Not all of these sessions have been created equal, and it’s important to research the precise timeframe in which you intend to trade and its key characteristics in terms of volume and liquidity.
In this article, I’ll discuss the key considerations when trading during the Asian session, while appraising the best currency pairs and strategies for these hours.
Getting Started – What are the Major Asian Currency Pairings?
Unsurprisingly, each trading session is different in terms of the most popular and widely traded pairs, depending on the countries that feature within a specific region and their economic standing.
For example, figures suggest that the dominant EUR/USD pairing (which accounts for approximately 24% of daily forex trades globally and features currencies that are underpinned by huge global economies) is the most traded pair globally.
However, it’s the USD/JPY that’s most commonly traded during the Asian trading session, with this pair comprising 20% of all trading activity within this timeframe and known as a viable safe haven during times of economic tumult. It certainly offers value to long-term investors thanks to its largely predictable nature and close correlation with US treasuries and their distributed bonds.
Other popular pairings in the session also include the Japanese yen, while those featuring the Australian dollar, the New Zealand Dollar and the Chinese yuan are widely traded too.
Unsurprisingly, the CNY/AUD is also widely traded during the Asian trading session, with these currencies associated with two huge commodity-driven economies and among the most liquid assets in the marketplace.
Understanding the Asian Session and its Key Characteristics
Before you get started here, I’d also recommend understanding the basics of the Asian trading session and its accessibility.
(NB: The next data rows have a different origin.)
(* ===== verification/DList.v ===== *)
(** The doubly linked list of src/m_modules/ds/list.h, the program linked.c
    that uses it, and the interface of such lists for the modules that use the
    kernel's own linux/list.h.

    The store maps a node to its two pointers; NULL is [None].  The abstract
    value of a list is the sequence of its nodes after the head, [is_list]. *)
From Stdlib Require Import ZArith Lia.
From stdpp Require Import base list gmap.
From S2P Require Import Prelude Kernel.

(** ** struct list_head and its operations *)

Record list_head := ListHead { next : option loc; prev : option loc }.
Abbreviation nodes := (gmap loc list_head).

(** A pointer dereferenced. *)
Definition deref {S A} (get : S → gmap loc A) (p : option loc) : M S (loc * A) := λ s,
  match p with
  | None => Fault NullDeref
  | Some l => match get s !! l with Some x => Ret ((l, x), s) | None => Fault OutOfBounds end
  end.

(** [p->next = v], [p->prev = v]. *)
Definition set_next (p v : option loc) : M nodes unit :=
  '(l, x) ← deref id p; mmodify (<[l := ListHead v (prev x)]>).
Definition set_prev (p v : option loc) : M nodes unit :=
  '(l, x) ← deref id p; mmodify (<[l := ListHead (next x) v]>).

Definition __list_add (new prev next : option loc) : M nodes unit :=
  set_prev next new ≫= λ _,
  set_next new next ≫= λ _,
  set_prev new prev ≫= λ _,
  set_next prev new.

Definition list_add (new head : loc) : M nodes unit :=
  '(_, h) ← deref id (Some head);
  __list_add (Some new) (Some head) (next h).

Definition __list_del (prev next : option loc) : M nodes unit :=
  set_prev next prev ≫= λ _,
  set_next prev next.

Definition list_del (entry : loc) : M nodes unit :=
  '(_, e) ← deref id (Some entry);
  __list_del (prev e) (next e) ≫= λ _,
  set_next (Some entry) None ≫= λ _,
  set_prev (Some entry) None.

(** for_each_item: from the last item backwards; [fuel] bounds the number of
    items visited, [None] is a walk that is still going on. *)
Fixpoint for_each_from (fuel : nat) (head : loc) (p : option loc) : M nodes (option (list loc)) :=
  match fuel with
  | O => mret None
  | S fuel' =>
      if bool_decide (p = Some head) then mret (Some []) else
      '(l, x) ← deref id p;
      r ← for_each_from fuel' head (prev x);
      mret (cons l <$> r)
  end.
Definition for_each_item (fuel : nat) (head : loc) : M nodes (option (list loc)) :=
  '(_, h) ← deref id (Some head);
  for_each_from fuel head (prev h).

(** ** The abstract value *)

Definition nxt (m : nodes) (a : loc) : option loc := m !! a ≫= next.
Definition prv (m : nodes) (a : loc) : option loc := m !! a ≫= prev.

(** [b] follows [a]. *)
Definition link (m : nodes) (a b : loc) : Prop := nxt m a = Some b ∧ prv m b = Some a.

Fixpoint chain (m : nodes) (a : loc) (xs : list loc) (b : loc) : Prop :=
  match xs with
  | [] => link m a b
  | x :: r => link m a x ∧ chain m x r b
  end.

Definition is_list (m : nodes) (h : loc) (xs : list loc) : Prop :=
  chain m h xs h ∧ NoDup (h :: xs).

Lemma chain_app m a xs y ys b : chain m a (xs ++ y :: ys) b ↔ chain m a xs y ∧ chain m y ys b.
Proof. revert a. induction xs as [|x xs IH]; intros a; simpl; [done|]. rewrite IH. tauto. Qed.

Lemma nxt_in m a b : nxt m a = Some b → is_Some (m !! a).
Proof. unfold nxt. destruct (m !! a); [eauto|done]. Qed.
Lemma prv_in m a b : prv m a = Some b → is_Some (m !! a).
Proof. unfold prv. destruct (m !! a); [eauto|done]. Qed.

(** Writing a pointer of one node. *)
Lemma deref_wp {S A} (get : S → gmap loc A) (s : S) l x (Q : loc * A → S → Prop) :
  get s !! l = Some x → Q (l, x) s → wp (deref get (Some l)) s Q.
Proof. intros E HQ. unfold wp, deref. by rewrite E. Qed.

(** [m'] is [m] with the next, or the previous, pointer of [l] set to [v]. *)
Definition upd_next (l : loc) (v : option loc) (m m' : nodes) : Prop :=
  (∀ a, nxt m' a = if decide (a = l) then v else nxt m a) ∧ (∀ a, prv m' a = prv m a) ∧
  (∀ a, a ≠ l → m' !! a = m !! a) ∧ is_Some (m' !! l).
Definition upd_prev (l : loc) (v : option loc) (m m' : nodes) : Prop :=
  (∀ a, prv m' a = if decide (a = l) then v else prv m a) ∧ (∀ a, nxt m' a = nxt m a) ∧
  (∀ a, a ≠ l → m' !! a = m !! a) ∧ is_Some (m' !! l).

Lemma set_next_wp (m : nodes) l v : is_Some (m !! l) →
  wp (set_next (Some l) v) m (λ _ m', upd_next l v m m').
Proof.
  intros [x E]. unfold set_next. wp_step. apply (deref_wp id m l x); [done|]. wp_step.
  unfold upd_next, nxt, prv. split_and!.
  - intros a. case_decide as Ha; [subst; by rewrite lookup_insert_eq|by rewrite lookup_insert_ne].
  - intros a. destruct (decide (a = l)) as [->|Ha]; [by rewrite lookup_insert_eq, E|by rewrite lookup_insert_ne].
  - intros a Ha. by rewrite lookup_insert_ne.
  - rewrite lookup_insert_eq. by eexists.
Qed.
Lemma set_prev_wp (m : nodes) l v : is_Some (m !! l) →
  wp (set_prev (Some l) v) m (λ _ m', upd_prev l v m m').
Proof.
  intros [x E]. unfold set_prev. wp_step. apply (deref_wp id m l x); [done|]. wp_step.
  unfold upd_prev, nxt, prv. split_and!.
  - intros a. case_decide as Ha; [subst; by rewrite lookup_insert_eq|by rewrite lookup_insert_ne].
  - intros a. destruct (decide (a = l)) as [->|Ha]; [by rewrite lookup_insert_eq, E|by rewrite lookup_insert_ne].
  - intros a Ha. by rewrite lookup_insert_ne.
  - rewrite lookup_insert_eq. by eexists.
Qed.

Lemma nxt_prv_eq (m m' : nodes) a : m' !! a = m !! a → nxt m' a = nxt m a ∧ prv m' a = prv m a.
Proof. unfold nxt, prv. by intros ->. Qed.

(** A chain only depends on the pointers between its nodes. *)
Lemma chain_ext m m' a xs b :
  (∀ c, c ∈ a :: xs → nxt m' c = nxt m c) → (∀ c, c ∈ xs ++ [b] → prv m' c = prv m c) →
  chain m a xs b → chain m' a xs b.
Proof.
  revert a. induction xs as [|x xs IH]; intros a Hn Hp; simpl; unfold link.
  - intros [? ?]. rewrite Hn, Hp by set_solver. done.
  - intros [[? ?] Hc]. rewrite Hn, Hp by set_solver. split; [done|].
    apply IH; [| |done]; intros c Hc'; [apply Hn|apply Hp]; set_solver.
Qed.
In practical terms, this session runs between during the opening hours of the Tokyo Stock Exchange, which start at 12am GMT and run until 6am GMT. Despite this, there’s a wider and broader trading session that actually runs between 11pm and 8am GMT, with currencies such as the Russian rouble also traded prolifically during this timeframe.
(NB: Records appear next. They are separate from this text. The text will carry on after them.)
(** Running linked.c where malloc never fails: it prints 100, 200 and 300,
    leaves the list empty, and frees what it allocated. *)
Theorem linked_main_prints s head fuel : (∀ h, (kmalloc sizeof_item h).1 ≠ None) → (3 < fuel)%nat →
  head ∈ live (lk_heap s) → is_list (lk_nodes s) head [] →
  ∃ s', main fuel head s = Ret (0, s') ∧ lk_out s' = lk_out s ++ [100; 200; 300] ∧
    live (lk_heap s') = live (lk_heap s) ∧ is_list (lk_nodes s') head [].
Proof.
  intros Hok Hf Hh Hl.
  assert (W : wp (main fuel head) s (λ r s', r = 0 ∧ lk_out s' = lk_out s ++ [100; 200; 300] ∧
    live (lk_heap s') = live (lk_heap s) ∧ is_list (lk_nodes s') head [])).
  2: { destruct (wp_elim _ _ _ W) as (r & s' & ? & -> & ?). eauto. }
  unfold main. wp_step. apply malloc_wp; [done|]. intros a ha Na Ea.
  wp_step. apply malloc_wp; [done|]. intros b hb Nb Eb.
  wp_step. apply malloc_wp; [done|]. intros c hc Nc Ec.
  cbn [lk_heap lk_nodes lk_num lk_out] in *. rewrite Ea in Nb, Eb. rewrite Eb in Nc, Ec.
  assert (N : head ≠ a ∧ head ≠ b ∧ head ≠ c ∧ a ≠ b ∧ a ≠ c ∧ b ≠ c)
    by (clear -Hh Na Nb Nc; set_solver).
  destruct N as (Nha & Nhb & Nhc & Nab & Nac & Nbc).
  do 3 (wp_step; apply memset_wp; cbn). do 3 (wp_step; unfold set_number; wp_step; cbn).
  wp_step. apply (add_wp _ head [] a); cbn.
  { apply (is_list_frame (lk_nodes s)); [done|]. intros x ->%list_elem_of_singleton.
    by rewrite !lookup_insert_ne. }
  { by intros ?%list_elem_of_singleton. }
  { rewrite !lookup_insert_ne, lookup_insert_eq by done. by eexists. }
  intros n1 L1 E1. wp_step. apply (add_wp _ head [a] b); cbn; [done|set_solver| |].
  { rewrite E1 by set_solver. rewrite lookup_insert_ne, lookup_insert_eq by done. by eexists. }
  intros n2 L2 E2. wp_step. apply (add_wp _ head [b; a] c); cbn; [done|set_solver| |].
  { rewrite E2, E1 by set_solver. rewrite lookup_insert_eq. by eexists. }
  intros n3 L3 E3. wp_step. apply on_list_wp. eapply wp_mono; [|by apply (for_each_item_wp _ head [c; b; a])].
  intros r n [-> ->]. change (reverse [c; b; a]) with [a; b; c]. cbn [mforeach].
  do 2 wp_step. apply (print_wp _ a 100); [cbn; by simplify_map_eq|cbn].
  wp_step. apply (print_wp _ b 200); [cbn; by simplify_map_eq|cbn].
  wp_step. apply (print_wp _ c 300); [cbn; by simplify_map_eq|cbn]. wp_step.
  apply (del_wp _ head [c; b] a []); [done|cbn]. intros n4 L4.
  wp_step. apply (del_wp _ head [c] b []); [done|cbn]. intros n5 L5.
  wp_step. apply (del_wp _ head [] c []); [done|cbn]. intros n6 L6.
  wp_step. apply free_wp; [cbn; rewrite Ec; clear; set_solver|cbn]. intros g1 F1. rewrite Ec in F1.
  wp_step. apply free_wp; [cbn; rewrite F1; clear -Nab; set_solver|cbn]. intros g2 F2. rewrite F1 in F2.
  wp_step. apply free_wp; [cbn; rewrite F2; clear -Nac Nbc; set_solver|cbn]. intros g3 F3. split_and!.
  - done.
  - by rewrite <- !(assoc_L (++)).
  - rewrite F3, F2. clear -Na Nb Nc. apply set_eq. intros x. set_solver.
  - apply (is_list_frame n6); [done|]. intros x ->%list_elem_of_singleton.
    by rewrite !lookup_delete_ne.
Qed.

End ops.

(** A heap that never runs out: the set of its live blocks. *)
Record arena := Arena { ar_live : gset loc }.
#[local] Program Instance arena_heap : KernelHeap arena := {
  live := ar_live;
  kmalloc n h := (Some (fresh (ar_live h)), Arena ({[fresh (ar_live h)]} ∪ ar_live h));
  kfree l h := Arena (ar_live h ∖ {[l]})
}.
Next Obligation. intros n h l h' [= <- <-]. split; [apply is_fresh|done]. Qed.
Next Obligation. done. Qed.
Next Obligation. done. Qed.

Lemma linked_main_prints_witness :
  let s := LkSt (Arena {[1%positive]}) {[1%positive := ListHead (Some 1%positive) (Some 1%positive)]} ∅ [] in
  ∃ s', main 4 1 s = Ret (0, s') ∧ lk_out s' = [] ++ [100; 200; 300] ∧
    live (lk_heap s') = live (lk_heap s) ∧ is_list (lk_nodes s') 1 [].
Proof.
  intros s. apply (linked_main_prints s 1%positive 4); [done|lia|set_solver|].
  split; [by split|]. apply (bool_decide_unpack _). by vm_compute.
Defined.

End Linked.

(** ** ds/list.c *)

Module ListC.
Section ops.
Context {S : Type} `{KList S}.

(** The static head and items, and what list_init prints. *)
Record list_mod := ListMod { my_list : loc; item1 : loc; item2 : loc; item3 : loc }.
Definition number (g : list_mod) (l : loc) : Z :=
  if decide (l = item1 g) then 10 else if decide (l = item2 g) then 20 else 30.

(** list_for_each_entry(cur, &my_list, list) with its body a printk. *)
Definition phase (fuel : nat) (g : list_mod) : M S (option (list Z)) := λ s,
  Ret (map (number g) <$> kl_from fuel s (my_list g) (my_list g), s).

Definition list_init (fuel : nat) (g : list_mod) : M S (option (list Z) * option (list Z)) :=
  kl_init (my_list g) ≫= λ _,
  kl_add (item1 g) (my_list g) ≫= λ _,
  kl_add (item2 g) (my_list g) ≫= λ _,
  kl_add_tail (item3 g) (my_list g) ≫= λ _,
  out1 ← phase fuel g;
  kl_del (item1 g) ≫= λ _,
  out2 ← phase fuel g;
  mret (out1, out2).

Definition list_exit (g : list_mod) : M S unit := kl_del_init (my_list g).

(** What the two comments of list_init announce: 20, 10, 30, then 20, 30;
    list_exit leaves the head alone. *)
Theorem list_init_prints fuel g s : NoDup [my_list g; item1 g; item2 g; item3 g] → (3 < fuel)%nat →
  kl_node s (item1 g) → kl_node s (item2 g) → kl_node s (item3 g) →
  ∃ s', list_init fuel g s = Ret ((Some [20; 10; 30], Some [20; 30]), s') ∧
    kl_rep s' (my_list g) [item2 g; item3 g] ∧
    ∃ s'', list_exit g s' = Ret (tt, s'') ∧ kl_rep s'' (my_list g) [].
Proof.
  intros Hd Hf K1 K2 K3. apply NoDup_cons in Hd as [D0 Hd].
  apply NoDup_cons in Hd as [D1 Hd]. apply NoDup_cons in Hd as [D2 _].
  assert (N : my_list g ≠ item1 g ∧ my_list g ≠ item2 g ∧ my_list g ≠ item3 g ∧ item1 g ≠ item2 g ∧
    item1 g ≠ item3 g ∧ item2 g ≠ item3 g) by set_solver.
  destruct N as (N1 & N2 & N3 & N12 & N13 & N23).
  assert (W : wp (list_init fuel g) s (λ r s', r = (Some [20; 10; 30], Some [20; 30]) ∧
    kl_rep s' (my_list g) [item2 g; item3 g])).
  2: { destruct (wp_elim _ _ _ W) as (r & s' & ? & -> & R). exists s'. split_and!; [done|done|].
       destruct (wp_elim _ _ _ (kl_del_init_law _ _ _ R)) as ([] & s'' & ? & ?). eauto. }
  unfold list_init. wp_step. eapply wp_mono; [|apply kl_init_law].
  intros _ s1 (R1 & _ & M1 & _). wp_step.
  eapply wp_mono; [|apply (kl_add_law _ _ [] (item1 g) R1); [set_solver|auto]]. intros _ s2 [R2 M2]. wp_step.
  eapply wp_mono; [|apply (kl_add_law _ _ _ (item2 g) R2); [set_solver|auto]]. intros _ s3 [R3 M3]. wp_step.
  eapply wp_mono; [|apply (kl_add_tail_law _ _ _ (item3 g) R3); [set_solver|auto]]. intros _ s4 [R4 M4].
  simpl in R4.
  assert (Hn : ∀ s xs, kl_rep s (my_list g) xs → (length xs < fuel)%nat →
    wp (phase fuel g) s (λ r s', r = Some (number g <$> xs) ∧ s' = s)).
  { intros s0 xs R Hx. unfold wp, phase. rewrite (kl_from_rep s0 _ xs 0 _ fuel R); [done|done|lia]. }
  assert (Hv : number g (item1 g) = 10 ∧ number g (item2 g) = 20 ∧ number g (item3 g) = 30).
  { unfold number. by repeat case_decide. }
  destruct Hv as (V1 & V2 & V3).
  wp_step. eapply wp_mono; [|apply (Hn _ _ R4); simpl; lia]. intros r1 ? [-> ->]. wp_step.
  eapply wp_mono; [|apply (kl_del_law s4 (my_list g) [item2 g] (item1 g) [item3 g] R4)].
  intros _ s5 [R5 _]. wp_step. eapply wp_mono; [|apply (Hn _ _ R5); simpl; lia].
  intros r2 ? [-> ->]. wp_step. simpl. by rewrite V1, V2, V3.
Qed.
During this larger timeframe, other, less significant exchanges are also open in Shanghai and Hong Kong, although these are among the largest entities of their type in Asia. Along with the iconic Tokyo Stock Exchange, they also boast an annual trading volume in the region of $8 trillion, with this highlighting the sheer size of the Asian trading session and its potential for investors.
It’s also important to understand precisely when certain currency pairings are most widely traded in the Asian session, and you can achieve this by gaining real-time experience through a simulated demo account online.
What are the Optimal Strategies for Trading Forex During Asian Hours?
The latter point is a key strategic point of interest, and one that will determine exactly how and when you trade during the Asian session.
But what other strategic concepts should you give weight too? Well, if you look to operate as a scalper or day trader and execute a high volume of smaller orders during the session, your primary goal should be to target peak trading times where the levels of liquidity and volatility are at their highest.
These hours tend to see spikes in trading volumes and liquidity, especially for those of you who deal in the most relevant pairings such as the GBY/JPY or others that include the often unpredictable but incredibly popular Euro.
Conversely, the risk-averse traders among you may prefer to avoid such crossovers, instead timing your trades using more proactive market analysis and key events on the economic calendar. This enables you to avoid the small but frequent price shifts that occur during peak trading periods, making more long-term investment strategies such as swing or position trading far more viable over time.
It’s also important to retain a keen sense of determinism, which helps you to understand how certain currencies and pairs tend to behave during the Asian trading experience. This comprehension can be built through a combination of theoretical knowledge and practical trading experience, and once again, this is where a demo account can prove worth its weight in gold.